Collected data entries
+ + +
(** * Voice activity detector: a shallow embedding of
      [src/lib/voice-activity-detector.ts] and the properties of its
      feature extraction, adaptive threshold, confidence score and
      speech state machine. *)

From Stdlib Require Import Reals ZArith List Bool Lia Lra.
Import ListNotations.

Local Open Scope R_scope.

(** ** JavaScript numbers

    A JavaScript number is an IEEE-754 double.  The embedding keeps the
    special values that the detector can produce (the two infinities and
    NaN) and idealises every finite double as a real number, so rounding
    and the sign of zero are not modelled: a division by zero is a
    division by [+0]. *)
Module Js.

Inductive number : Type :=
| Fin (x : R)
| PosInf
| NegInf
| NaN.

Definition ofZ (z : Z) : number := Fin (IZR z).

Definition Rltb (x y : R) : bool := if Rlt_dec x y then true else false.
Definition Reqb (x y : R) : bool := if Req_dec_T x y then true else false.

(** The infinity whose sign is that of [x]; NaN for [x = 0]. *)
Definition signedInf (x : R) : number :=
  if Rltb 0 x then PosInf else if Rltb x 0 then NegInf else NaN.

Definition neg (a : number) : number :=
  match a with
  | Fin x => Fin (- x)
  | PosInf => NegInf
  | NegInf => PosInf
  | NaN => NaN
  end.

(** [a + b] *)
Definition add (a b : number) : number :=
  match a, b with
  | NaN, _ | _, NaN => NaN
  | Fin x, Fin y => Fin (x + y)
  | PosInf, NegInf | NegInf, PosInf => NaN
  | PosInf, _ | _, PosInf => PosInf
  | NegInf, _ | _, NegInf => NegInf
  end.

(** [a - b] *)
Definition sub (a b : number) : number := add a (neg b).

(** [a * b] *)
Definition mul (a b : number) : number :=
  match a, b with
  | NaN, _ | _, NaN => NaN
  | Fin x, Fin y => Fin (x * y)
  | Fin x, PosInf | PosInf, Fin x => signedInf x
  | Fin x, NegInf | NegInf, Fin x => signedInf (- x)
  | PosInf, PosInf | NegInf, NegInf => PosInf
  | PosInf, NegInf | NegInf, PosInf => NegInf
  end.
(** * The ONTAP [network/ip/interfaces] adapter of package [interfaces]

    A shallow embedding of [internal/interfaces/networking_ip_interface.go]:
    the four operations [GetIPInterface], [GetIPInterfaces],
    [CreateIPInterface] and [DeleteIPInterface], the data models they map
    with [mapstructure], and the collaborators they talk to (the REST
    client, the error handler, the debug log).

    Go values that can be [nil] (pointers, maps, slices, errors) are
    [option]s with [None] for [nil]; a call returns an [outcome], which is
    either the returned tuple or a run-time panic; the REST client, the
    error handler and the log are threaded through a state monad. *)

From stdpp Require Import base option list strings gmap pretty sorting.
From Stdlib Require Import ZArith Ascii.

#[local] Open Scope string_scope.
#[local] Open Scope list_scope.
#[local] Set Warnings "-register-all".

(** ** Go values *)

(** [interface{}] as it comes out of a JSON document or out of a struct
    flattened by mapstructure. Numbers are kept as integers. *)
Inductive value :=
| VNil
| VBool (b : bool)
| VInt (n : Z)
| VString (s : string)
| VSlice (l : list value)
| VMap (m : gmap string value).

(** [map[string]interface{}]; [None] is the nil map. *)
Abbreviation gomap := (option (gmap string value)).

(** The entries of a map, the nil map having none. *)
Definition entries (m : gomap) : gmap string value := default ∅ m.

(** [[]T]; [None] is the nil slice, [Some []] an empty slice that is not nil. *)
Definition slice (A : Type) : Type := option (list A).

Definition elems {A} (s : slice A) : list A := default [] s.

Definition len {A} (s : slice A) : nat := length (elems s).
+ + +
Set down exactly, and only, the lines from the one with "of a struct" to the final line of the data.

(** [interface{}] as it comes out of a JSON document or out of a struct
    flattened by mapstructure. Numbers are kept as integers. *)
Inductive value :=
| VNil
| VBool (b : bool)
| VInt (n : Z)
| VString (s : string)
| VSlice (l : list value)
| VMap (m : gmap string value).

(** [map[string]interface{}]; [None] is the nil map. *)
Abbreviation gomap := (option (gmap string value)).

(** The entries of a map, the nil map having none. *)
Definition entries (m : gomap) : gmap string value := default ∅ m.

(** [[]T]; [None] is the nil slice, [Some []] an empty slice that is not nil. *)
Definition slice (A : Type) : Type := option (list A).

Definition elems {A} (s : slice A) : list A := default [] s.

Definition len {A} (s : slice A) : nat := length (elems s).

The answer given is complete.